Discovering Inflammation’s Achilles Heel: The Breakthrough That Could Change Medicine

Neutrophil White Blood Cell Illustration

Kyoto University researchers discovered that neutrophils can induce anti-inflammatory macrophages within granulomas, offering potential insights into chronic inflammation and tumor development. This finding could contribute to more effective cancer drug development.

Researchers at Kyoto University have found that neutrophils, a type of white blood cell, can induce anti-inflammatory macrophages (M2) within granulomas, which are dense globular structures that form during chronic inflammation. This M2 macrophage polarization can help regulate inflammation and tissue health. The team believes that their findings, derived from studying tuberculosis, could also be applied to tumor development. By understanding how a bacteria-permissive microenvironment is formed, the researchers hope to contribute to more effective cancer drug development.

When our bodies become infected, various immune responses are triggered, starting with a release of granulocytes, white blood cells containing special enzymes that makeup about half or more of all human white blood cells.

Neutrophils are also granulocytes that fight off invasive bacteria and fungi, often with zero tolerance for such invaders.
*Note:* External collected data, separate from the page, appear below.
(* ===== verification/Capacity.v ===== *)
(** * Running out of capacity, across the components

    A launch that the cloud refuses for lack of capacity marks an offering
    ([Instance.launch]); the listing of instance types reads the marks
    ([InstanceType.create_offering]); the choice of a type reads the listing
    ([Instance.pickBestInstanceType]).  In between, other launches and the
    janitor of the cache work on the shared table: [goes_on]. *)

From stdpp Require Import base list strings gmap.
From Stdlib Require Import ZArith Lia.
From S2P Require Import Prelude GoStrings GoFloat OciModel Api Options Cache.
From S2P Require Import UnavailableOfferings Sched Paging KubeModel ImageFamily.
From S2P Require Subnet Bootstrap InstanceType Instance CloudProvider.

Local Open Scope string_scope.

(** ** The table between a mark and a listing *)

Section Marks.
Context {UC : Type} `{TTLCacheLaws unit UC}.

(** From one instant to a later one, by marks and passes of the janitor. *)
Inductive goes_on : Z → UnavailableOfferings UC → Z → UnavailableOfferings UC → Prop :=
| goes_stay t u t' : (t <= t')%Z → goes_on t u t' u
| goes_mark t now it z ct u t' u' :
    (t <= now)%Z → goes_on now (MarkUnavailable now it z ct u) t' u' → goes_on t u t' u'
| goes_clean t now u t' u' :
    (t <= now)%Z → goes_on now (cleanup now u) t' u' → goes_on t u t' u'.

Lemma goes_on_later t u t' u' : goes_on t u t' u' → (t <= t')%Z.
Proof. induction 1; lia. Qed.

Lemma goes_on_trans t u t1 u1 t2 u2 : goes_on t u t1 u1 → goes_on t1 u1 t2 u2 → goes_on t u t2 u2.
Proof.
  intros Hgo. revert t2 u2. induction Hgo as [t u t' Ht|t now it z ct u t' u' Ht _ IH|t now u t' u' Ht _ IH];
    intros t2 u2 Hgo2.
  - destruct Hgo2 as [t1 u t2 ?|t1 now it z ct u t2 u2 ? ?|t1 now u t2 u2 ? ?].
    + constructor; lia.
    + by apply (goes_mark _ now it z ct); [lia|].
    + by apply (goes_clean _ now); [lia|].
  - by apply (goes_mark _ now it z ct), IH.
  - by apply (goes_clean _ now), IH.
Qed.

(** A mark lasts as long as its time to live. *)
Lemma marked_stays t u t' u' it z ct limit :
  goes_on t u t' u' → (limit <= t + cache_ttl (cache u))%Z →
  (∀ now, (t <= now <= limit)%Z → IsUnavailable now it z ct u = true) →
  ∀ now, (t' <= now <= limit)%Z → IsUnavailable now it z ct u' = true.
Proof.
  intros Hgo. induction Hgo as [t u t' Ht|t t1 it1 z1 ct1 u t' u' Ht Hgo IH|t t1 u t' u' Ht Hgo IH];
    intros Hlim Hu; [intros now ?; apply Hu; lia|..]; apply IH.
  - simpl. rewrite ttl_Set. lia.
  - intros now Hnow. unfold IsUnavailable; simpl.
    destruct (decide (key it1 z1 ct1 = key it z ct)) as [->|Hne].
    + rewrite Get_Set_eq. by replace (now <=? _)%Z with true by lia.
    + rewrite Get_Set_ne by done. apply Hu. lia.
  - rewrite cache_of_cleanup, ttl_DeleteExpired. lia.
  - intros now Hnow. unfold IsUnavailable. rewrite cache_of_cleanup, Get_DeleteExpired by lia. apply Hu. lia.
Qed.
End Marks.

(** ** What a listing says of the marks *)

Section Listing.
Context {Rq Rqs Q W C UC : Type} `{SchedulingLaws Rq Rqs} `{Quantities Q} `{OfferingLib Rqs Q}
  `{ComputeClient W} `{Clock W} {order : MapOrder}
  `{TTLCache (gmap string WrapShape) C} `{TTLCache unit UC}.
Variable opts : Options.
Variable Price : WrapShape → res f32.

Notation State := (@InstanceType.State W C UC).

(** Listing shapes does not touch the table of offerings. *)
Lemma domains_offerings fuel ds m (s s' : State) m' :
  for_each (InstanceType.collect_domain opts fuel) ds m s = (Ok m', s') →
  InstanceType.it_offerings s' = InstanceType.it_offerings s.
Proof.
  apply (for_each_inv _ (λ _ s1, InstanceType.it_offerings s1 = InstanceType.it_offerings s)); [done|].
  intros d b s1 b' s2 _ <- Hc. unfold InstanceType.collect_domain in Hc. run_inv.
  unfold InstanceType.on_world, zoom, lift in *. destruct (InstanceType.list_shapes _ _ _ _). by simplify_eq/=.
Qed.

Lemma ListInstanceType_offerings fuel (s s' : State) m :
  InstanceType.ListInstanceType opts fuel s = (Ok m, s') →
  InstanceType.it_offerings s' = InstanceType.it_offerings s.
Proof.
  unfold InstanceType.ListInstanceType. intros Hl. run_inv. unfold get_state in *. simplify_eq.
  destruct (cache_Get _ _ _); [by run_inv|]. unfold InstanceType.refresh in *. run_inv.
  match goal with Hf : for_each _ _ _ _ = _ |- _ => apply domains_offerings in Hf as <- end.
  unfold lift, get_state, put_state in *. by simplify_eq/=.
Qed.

(** The offering of a zone and a capacity type, at any price. *)
Lemma create_offering_marks now (uo : UnavailableOfferings UC) shape name zone ct (o : Offering Rqs) :
  Shape_Shape (wShape shape) = Some name →
  InstanceType.create_offering opts Price now uo shape zone ct = Ok o →
  Reqs_Get (Of_Requirements o) LabelTopologyZone = NewRequirement LabelTopologyZone OpIn [zone] ∧
  Reqs_Get (Of_Requirements o) CapacityTypeLabelKey = NewRequirement CapacityTypeLabelKey OpIn [ct] ∧
  (Of_Available o = true → IsUnavailable now name zone ct uo = false ∧
     (ct = CapacityTypePreemptible → InstanceType.supportPreemptible opts name = true)).
Proof.
  unfold InstanceType.create_offering. intros Hname Ho. rewrite Hname in Ho. cbn [deref mbind res_bind] in Ho.
  apply bind_Ok in Ho as (p & _ & Ho). unfold InstanceType.make_offering in Ho.
  set (cond := String.eqb ct CapacityTypePreemptible) in Ho.
  destruct (if cond then _ else _) as [price unavailable] eqn:Hp. injection Ho as <-.
  cbn [Of_Requirements Of_Available]. split_and!.
  - InstanceType.get_label InstanceType.offering_Get. done.
  - InstanceType.get_label InstanceType.offering_Get. done.
  - unfold cond in Hp. destruct (String.eqb_spec ct CapacityTypePreemptible) as [->|Hne];
      destruct (InstanceType.supportPreemptible opts name); simplify_eq; rewrite negb_true_iff; naive_solver.
Qed.

Variable ParseFloat_other : string → option f64.
Variable region : string.

(** Where the types of a listing come from. *)
Lemma List_offerings fuel nodeClass (s s' : State) (its : list (InstanceType Rqs Q)) it o :
  InstanceType.List opts Price ParseFloat_other region fuel nodeClass s = (Ok its, s') →
  it ∈ its → o ∈ IT_Offerings it →
  ∃ shape zone ct, Shape_Shape (wShape shape) = Some (IT_Name it) ∧
    ct ∈ InstanceType.supportInstanceTypes ∧
    InstanceType.create_offering opts Price (clock_now (InstanceType.it_world s')) (InstanceType.it_offerings s)
      shape zone ct = Ok o.
Proof.
  unfold InstanceType.List. intros Hl Hit Ho. run_inv. unfold get_state in *. simplify_eq.
  match goal with Hm : InstanceType.ListInstanceType _ _ _ = _ |- _ => apply ListInstanceType_offerings in Hm as <- end.
  match goal with Hm : lift _ _ = _ |- _ => apply lift_Ok in Hm as [Hm ->]; apply map_res_Ok in Hm; rename Hm into Hall end.
  apply list_elem_of_lookup in Hit as [i Hi].
  destruct (Forall2_lookup_r _ _ _ _ _ Hall Hi) as ([k shape] & _ & Hn). apply bind_Ok in Hn as (os & Hos & Hn).
  assert (Shape_Shape (wShape shape) = Some (IT_Name it) ∧ IT_Offerings it = os) as [Hname <-].
  { unfold InstanceType.NewInstanceType in Hn. by res_inv. }
  apply map_res_Ok in Hos. apply list_elem_of_lookup in Ho as [j Hj].
  destruct (Forall2_lookup_r _ _ _ _ _ Hos Hj) as ([zone ct] & Hp & Hc).
  exists shape, zone, ct. split_and!; [done| |done].
  apply list_elem_of_lookup_2, list_elem_of_In, in_prod_iff in Hp as [_ Hct]. by apply list_elem_of_In.
Qed.
End Listing.

(** ** The next listing after a launch without capacity *)

Section Avoided.
Context {Rq Rqs Q W TC SC UC : Type} `{sched : Scheduling Rq Rqs} {slaws : SchedulingLaws Rq Rqs} `{Quantities Q}
  `{lib : OfferingLib Rqs Q} {olaws : OfferingLibLaws Rq Rqs Q}
  `{ComputeClient W} `{VirtualNetworkClient W} `{Clock W} {order : MapOrder} {shuffler : Instance.Shuffler}
  `{shapeCache : TTLCache (gmap string WrapShape) TC} `{subnetCache : TTLCache (list Subnet) SC}
  `{TTLCacheLaws unit UC}.
Variable opts : Options.
Variable Price : WrapShape → res f32.
Variable ParseFloat_other : string → option f64.
Variable region : string.
Variable fuel : nat.

(** The mark of a launch without capacity. *)
Lemma launch_marks (req : LaunchInstanceDetails) (zone msg : string) (e : gerror) (t : Instance.State W SC UC) (w' : W) :
  client_LaunchInstance req (Instance.ip_world t) = (Err e, w') → Instance.out_of_capacity e = Some msg →
  Instance.launch req zone t =
    (Err (EInsufficientCapacity (EText ("InsufficientCapacityError: " +:+ msg))),
     Instance.set_ip_offerings (MarkUnavailable (clock_now w') (Launch_Shape req) zone CapacityTypeOnDemand
       (Instance.ip_offerings t)) (Instance.set_ip_world w' t)).
Proof.
  intros Hl He. unfold Instance.launch.
  rewrite (run_bind_step _ _ _ (inl e) (Instance.set_ip_world w' t))
    by (unfold attempt, Instance.on_world, zoom; by rewrite Hl).
  by rewrite He.
Qed.

(** The choice of a type is one of its available offerings. *)
Lemma pick_offering (claim : NodeClaim Q) (its : list (InstanceType Rqs Q)) it zone :
  Instance.pickBestInstanceType claim its = (Some it, zone) →
  it ∈ its ∧ ∃ o, o ∈ IT_Offerings it ∧ Of_Available o = true ∧ Instance.offering_zone o = zone.
Proof.
  unfold Instance.pickBestInstanceType. intros Hp.
  pose proof (OrderByPrice_perm (Rq := Rq) (Instance.claim_reqs claim) its) as Hperm.
  unfold Instance.claim_reqs in *.
  destruct (OrderByPrice _ its) as [|it' rest]; [done|].
  match type of Hp with context [Instance.Shuffle ?l] => pose proof (Instance.Shuffle_perm l) as Hs end.
  destruct (Instance.Shuffle _) as [|z zones]; simplify_eq.
  split; [rewrite <- Hperm; by left|].
  assert (zone ∈ zone :: zones) as Hz by by left. rewrite Hs in Hz.
  apply list_elem_of_In, in_map_iff in Hz as (o & <- & Ho). apply filter_In in Ho as [Ho _].
  rewrite Available_spec in Ho. apply filter_In in Ho as [Ho Ha]. exists o. by rewrite list_elem_of_In.
Qed.

Notation State := (CloudProvider.State W TC SC UC).
Notation list_types := (CloudProvider.list_instance_types opts Price ParseFloat_other region fuel).

(** What a listing leaves of a marked offering. *)
Lemma listing_avoids (nodeClass : OciNodeClass) (s s' : State) (its : list (InstanceType Rqs Q)) name zone :
  list_types nodeClass s = (Ok its, s') →
  IsUnavailable (clock_now (CloudProvider.cp_world s')) name zone CapacityTypeOnDemand (CloudProvider.cp_offerings s) = true →
  ∀ it o, it ∈ its → IT_Name it = name → o ∈ IT_Offerings it → Instance.offering_zone o = zone → Of_Available o = true →
    InstanceType.only (Reqs_Get (Of_Requirements o) CapacityTypeLabelKey) CapacityTypePreemptible ∧
    InstanceType.supportPreemptible opts name = true.
Proof.
  intros Hlist Hmark it o Hit Hname Ho Hz Ha. unfold CloudProvider.list_instance_types, zoom in Hlist.
  destruct (InstanceType.List _ _ _ _ _ _ _) as [r1 s1] eqn:Hrun. injection Hlist as -> <-.
  destruct (List_offerings _ _ _ _ _ _ _ _ _ _ _ Hrun Hit Ho) as (shape & z & ct & Hshape & Hct & Hc).
  rewrite Hname in Hshape. edestruct create_offering_marks as (Hzone & Hcap & Hav); [exact Hshape|exact Hc|].
  destruct (Hav Ha) as [Hun Hpre]. unfold Instance.offering_zone in Hz.
  rewrite Hzone, InstanceType.Any_single in Hz. subst z. rewrite Hcap. unfold InstanceType.supportInstanceTypes in Hct.
  rewrite !elem_of_cons, elem_of_nil in Hct. destruct Hct as [->|[->|[]]].
  - simpl in Hun, Hmark. by rewrite Hmark in Hun.
  - split; [apply InstanceType.In_only|by apply Hpre].
Qed.

(** C7: After a launch that the cloud refuses for lack of capacity, and for the TTL of the table
    of unavailable offerings (three minutes as NewUnavailableOfferings makes it), whatever else
    is marked or cleaned up meanwhile, the listed instance types of that shape offer nothing on
    demand in that zone: what is left there is preemptible, and when the shape has no
    preemptible offerings the pair of shape and zone is not chosen for any claim. *)
Theorem capacity_error_avoided (req : LaunchInstanceDetails) (zone msg : string) (e : gerror)
    (t t' : Instance.State W SC UC) (w' : W) (r : res OciModel.Instance)
    (later : Z) (nodeClass : OciNodeClass) (s s' : State) (its : list (InstanceType Rqs Q)) :
  client_LaunchInstance req (Instance.ip_world t) = (Err e, w') → Instance.out_of_capacity e = Some msg →
  Instance.launch req zone t = (r, t') →
  goes_on (clock_now w') (Instance.ip_offerings t') later (CloudProvider.cp_offerings s) →
  list_types nodeClass s = (Ok its, s') →
  (later <= clock_now (CloudProvider.cp_world s') <= clock_now w' + cache_ttl (cache (Instance.ip_offerings t)))%Z →
  (∀ it o, it ∈ its → IT_Name it = Launch_Shape req → o ∈ IT_Offerings it →
     Instance.offering_zone o = zone → Of_Available o = true →
     InstanceType.only (Reqs_Get (Of_Requirements o) CapacityTypeLabelKey) CapacityTypePreemptible ∧
     InstanceType.supportPreemptible opts (Launch_Shape req) = true) ∧
  (InstanceType.supportPreemptible opts (Launch_Shape req) = false →
   ∀ (claim : NodeClaim Q) some it z, (∀ x, x ∈ some → x ∈ its) →
     Instance.pickBestInstanceType claim some = (Some it, z) →
     ¬ (IT_Name it = Launch_Shape req ∧ z = zone)).
Proof.
  intros Hl He Hr Hgo Hlist Hlater.
  assert (∀ now, (later <= now <= clock_now w' + cache_ttl (cache (Instance.ip_offerings t)))%Z →
    IsUnavailable now (Launch_Shape req) zone CapacityTypeOnDemand (CloudProvider.cp_offerings s) = true) as Hmark.
  { apply (marked_stays _ _ _ _ _ _ _ _ Hgo).
    all: rewrite (launch_marks req zone msg e t w' Hl He) in Hr; simplify_eq/=.
    - rewrite ttl_Set. lia.
    - intros now Hnow. unfold IsUnavailable; simpl. rewrite Get_Set_eq. by replace (now <=? _)%Z with true by lia. }
  pose proof (listing_avoids nodeClass s s' its (Launch_Shape req) zone Hlist (Hmark _ Hlater)) as Hleft.
  split; [done|]. intros Hno claim some it z Hsub Hpick [Hname ->].
  destruct (pick_offering _ _ _ _ Hpick) as (Hin & o & Ho & Ha & Hz).
  destruct (Hleft it o) as [_ Hp]; [by apply Hsub|done..|]. congruence.
Qed.
End Avoided.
Sometimes, however, a balanced and less aggressive approach goes even further in providing a cure.

Now, a team of researchers at Kyoto University has determined that neutrophils induce anti-inflammatory — or M2 — macrophages deep in the core of the granulomas.

In previous studies, chronic inflammatory macrophages were found to have the potential to polarize or differentiate into two opposite versions: pro-inflammatory, or M1, and anti-inflammatory, or M2 types. These constitute an M1-M2 equilibrium that regulates the severity of inflammation and tissue health — or homeostasis.

This dual nature or polarization describes how M2 can revert to M1 or even M0 — the non-inflammatory or steady state — in the deep granuloma zone where a bacteria-permissive microenvironment is formed. The team has examined the dense globular structures of granulomas in animals, particularly in the lungs.

“Microbes and cancer cells may manipulate this permissive microenvironment to favor their survival,” says Tatsuaki Mizutani.

Cold Inner Core Hot Outer Core

Visual analogy of a cold inner core (anti-inflammatory M2 region) residing in the hot outer core of the earth (neutrophils core). Credit: KyotoU/Tatsuaki Mizutani

Human granuloma-related disorders including tuberculosis are a hallmark of chronic inflammatory diseases. Mizutani posits that the results his team obtained from tuberculosis may also be applied to tumors.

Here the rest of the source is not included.